Covid-19 Vaccine and Impact on Covid Stock25 Nov 2020 20:09
We've recently had incredible scientific results from the Pfizer and Moderna vaccines has given many hope. For the financial markets, this has created volatility due to over reactive selling and buying. Synairgen is case example of a covid-19 stock, but my reasoning is applicable for others as well.
SNG has a clinical trial about to start for phase 3, with positive covid-19 and COPD data for phase 2. Despite exceptional results from phase 2, SNG has been oversold heavily compared to other covid-19 stocks on vaccine news. The results from phase-2 covid trials were exceptional and the likelihood of the trial ending early is possible. The cost of the treatment at $3000 is low compared to hospitalisation costs. Vaccines although very positive have a multitude of issues.
There are billions of people to immunise and even if we assume that all countries have the same infrastructure as the EU, US and UK to deliver (100’s of thousands jabs per day per country) and are as efficient in delivering the jab, we can’t get the vaccine rolled out before Aug-Sept 2021. Also note that the two vaccines, Pfizer and Moderna are likely to get approval, but AZ is unlikely (can discuss this later). Both Pfizer and Moderna can supply 50 million doses by the end of this year and around 1.3 billion by the end of 2021. If each person needs two doses then the world will have a shortfall for around 6.5bn people. These manufacturing volume and distribution bottlenecks imply that realistically speaking, you can’t get 60-70% of the world vaccinated with 2 jabs per person before Oct-Nov 2021.

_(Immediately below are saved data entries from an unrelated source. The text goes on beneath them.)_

Lemma incfock_preprocessing_frame (options_ : Options) (Dnorm : float)
    (this : CompositeJK) :
  let after := incfock_preprocessing options_ Dnorm this in
  statics after = statics this
  /\ (forall x, x ∈ dom (store this) -> x ∉ J_ao_ this ++ K_ao_ this ->
                store after !! x = store this !! x).
Proof.
  cbv zeta. unfold incfock_preprocessing.
  destruct (incfock_ this) eqn:Hinc.
  2:{ split; [unfold statics; cbn; now rewrite Hinc|].
      intros x _ Hx. rewrite zero_store. cbn.
      destruct (decide (x ∈ J_ao_ this ++ K_ao_ this)); [contradiction | reflexivity]. }
  assert (Hd : statics (incfock_decide options_ Dnorm this) = statics this
               /\ store (incfock_decide options_ Dnorm this) = store this).
  { unfold incfock_decide.
    destruct (negb _ && fge Dnorm (INCFOCK_CONVERGENCE options_));
      split; unfold statics; cbn; now rewrite ?Hinc. }
  destruct Hd as (Hd & Hds). set (t := incfock_decide options_ Dnorm this) in *.
  assert (HJK : J_ao_ t ++ K_ao_ t = J_ao_ this ++ K_ao_ this).
  { unfold statics in Hd. now injection Hd as _ _ -> -> _ _ _ _ _ _ _. }
  unfold incfock_setup.
  destruct (do_incfock_iter_ t).
  - destruct (initial_iteration_ t || _).
    + split; [rewrite <- Hd; reflexivity|].
      intros x _ Hx. rewrite zero_store. cbn. rewrite HJK, Hds.
      destruct (decide (x ∈ J_ao_ this ++ K_ao_ this)); [contradiction | reflexivity].
    + destruct (delta_loop_frame (seq 0 (length (D_ao_ t))) t) as (Hs & Hst).
      split; [congruence|].
      intros x Hx _. rewrite Hst; [now rewrite Hds | now rewrite Hds].
  - split; [rewrite <- Hd; reflexivity|].
    intros x _ Hx. rewrite zero_store. cbn. rewrite HJK, Hds.
    destruct (decide (x ∈ J_ao_ this ++ K_ao_ this)); [contradiction | reflexivity].
Qed.

(** The builders return unless LinK is asked for a build that is not declared
    symmetric. *)
Lemma build_matrices_returns (c : Collaborators) (options_ : Options)
    (this : CompositeJK) :
  (do_K_ this = true -> k_type_ this = "LINK" -> lr_symmetric_ this = true) ->
  exists t, build_matrices c options_ this = Ok t.
Proof.
  intros Hsym. unfold build_matrices.
  set (this1 := if density_screening_ this then _ else this).
  assert (H1 : (do_K_ this1, k_type_ this1, lr_symmetric_ this1)
               = (do_K_ this, k_type_ this, lr_symmetric_ this)).
  { unfold this1. now destruct (density_screening_ this). }
  set (this2 := if do_J_ this1 then _ else this1).
  assert (H2 : (do_K_ this2, k_type_ this2, lr_symmetric_ this2)
               = (do_K_ this, k_type_ this, lr_symmetric_ this)).
  { unfold this2. destruct (do_J_ this1); [|exact H1].
    destruct (decide (j_type_ this1 = "DFDIRJ")) as [_|_]; [|exact H1].
    now destruct (DirectDFJ.build_DirectDFJ _ _ _ _ _ _). }
  clearbody this2. injection H2 as HK Hk Hl.
  destruct (do_K_ this2); [|eauto].
  destruct (decide (k_type_ this2 = "LINK")) as [Hlink|_].
  { unfold LinK.build_linK. rewrite Hl, Hsym by congruence. cbn. eauto. }
  destruct (decide (k_type_ this2 = "COSX")) as [_|_]; [|eauto].
  destruct (COSK.build_COSK _ _ _ _ _). eauto.
Qed.
(** [response.data] of a reply, or the rejection. *)
Definition settle (reply : HttpResult) : M RespData :=
  match reply with
  | HttpFail e => throw e
  | HttpList entries => ret (DList entries)
  | HttpFile f => ret (DFile f)
  | HttpText s => ret (DText s)
  end.

(** [axios.get(url, axiosConfig)] when the world's reply is [reply]: the
    request is put on record together with the certificate settings it ran
    under. *)
Definition axios_get_reply (reply : HttpResult) (url : string) (cfg : AxiosConfig)
  : M RespData :=
  let! flag := get env_tls in
  do! modify (log_request {| rq_url := url; rq_config := cfg;
                             rq_env := flag; rq_result := reply |}) in
  settle reply.

(** [axios.get(url, axiosConfig)] *)
Definition axios_get (url : string) (cfg : AxiosConfig) : M RespData :=
  let! reply := consult http in
  axios_get_reply reply url cfg.

(** The block written out around every request of the service:
<<
    if (isEnterprise && allowInsecureEnterpriseCerts) {
        const originalRejectUnauthorized = process.env.NODE_TLS_REJECT_UNAUTHORIZED;
        process.env.NODE_TLS_REJECT_UNAUTHORIZED = '0';
        try { response = await request; }
        finally {
            if (originalRejectUnauthorized === undefined) {
                delete process.env.NODE_TLS_REJECT_UNAUTHORIZED;
            } else {
                process.env.NODE_TLS_REJECT_UNAUTHORIZED = originalRejectUnauthorized;
            }
        }
    } else { response = await request; }
>> *)
Definition withTlsOverride {A} (override : bool) (request : M A) : M A :=
  if override then
    let! originalRejectUnauthorized := get env_tls in
    do! modify (set_env_tls (Some "0")) in
    try_finally request
      (match originalRejectUnauthorized with
       | None => modify (set_env_tls None)
       | Some v => modify (set_env_tls (Some v))
       end)
  else request.

Definition withHeaders (hdrs : list (string * string)) (cfg : AxiosConfig) : AxiosConfig :=
  {| timeout := timeout cfg; headers := hdrs;
     withCredentials := withCredentials cfg; httpsAgent := httpsAgent cfg |}.

(** [`${repo.baseUrl || 'github.com'}/${repo.owner}/${repo.repo}`] *)
Definition repoKey (r : RepoSource) : string :=
  Js.orElse (baseUrl r) "github.com" ++ "/" ++ owner r ++ "/" ++ repo r.

(** [`${repoKey}|${category}`] *)
Definition cacheKey (r : RepoSource) (category : CopilotCategory) : string :=
  repoKey r ++ "|" ++ categoryName category.

(** The filter of a listing: directories for skills and plugins, files for
    the other categories. *)
Definition keepEntry (category : CopilotCategory) (f : RawFile) : bool :=
  match category with
  | Skills => String.eqb (raw_type f) "dir"
  | Plugins => String.eqb (raw_type f) "dir"
  | _ => String.eqb (raw_type f) "file"
  end.

(** New objects in the store; their addresses, in order. *)
Definition alloc (files : list GitHubFile) : M (list loc) :=
  fun _ st =>
    (Ret (seq (length (heap st)) (length files)), set_heap (heap st ++ files)%list st).

(** [!forceRefresh && cacheEntry && (now - cacheEntry.timestamp) < CACHE_DURATION] *)
Definition cacheHit (forceRefresh : bool) (now : Z) (cacheEntry : option CacheEntry)
  : option CacheEntry :=
  match cacheEntry with
  | Some e =>
      if negb forceRefresh && (now - timestamp e <? CACHE_DURATION) then Some e else None
  | None => None
  end.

SNG phase 3 is expected to finish end of January, results and EUA/full authorisation will follow. In Feb/March, the SNG001 demand in developed countries will amount to 100,000 per WEEK. SNG are aiming for a manufacturing capacity of 100,000 per MONTH. However this number is expected to be 5 times this for the rest of the world.
Pfizer vaccine press release provided data at 1 week and not for the additional data at 1 month and 2 months. This was picked up by an FDA advisory board memeber, who points out that the data was available but Pfizer decided not to submit it in their preliminary release. The >90% immunity is therefore to be taken with a pinch of salt.
Assume that the vaccines will reduce the virus shedding to zero, protect all age groups, co-morbidities and genders (which is highly unlikely), and all those immunised remain protected for a long period of time. Even then the expected numbers protected will be closer to 75% not >90%. Which means that SNG001 will be continuously required at the rate of 50-100,000 per month well beyond the next 12 months.
As news flows out from SNG, Moderna, Pfizer over the next 6 weeks, expect the share price to shoot up. I’m making an assumption that on news of positive phase 3, the expected $300M revenues per month will take the share price to £4 per share. Following approval, I expect it to more than double.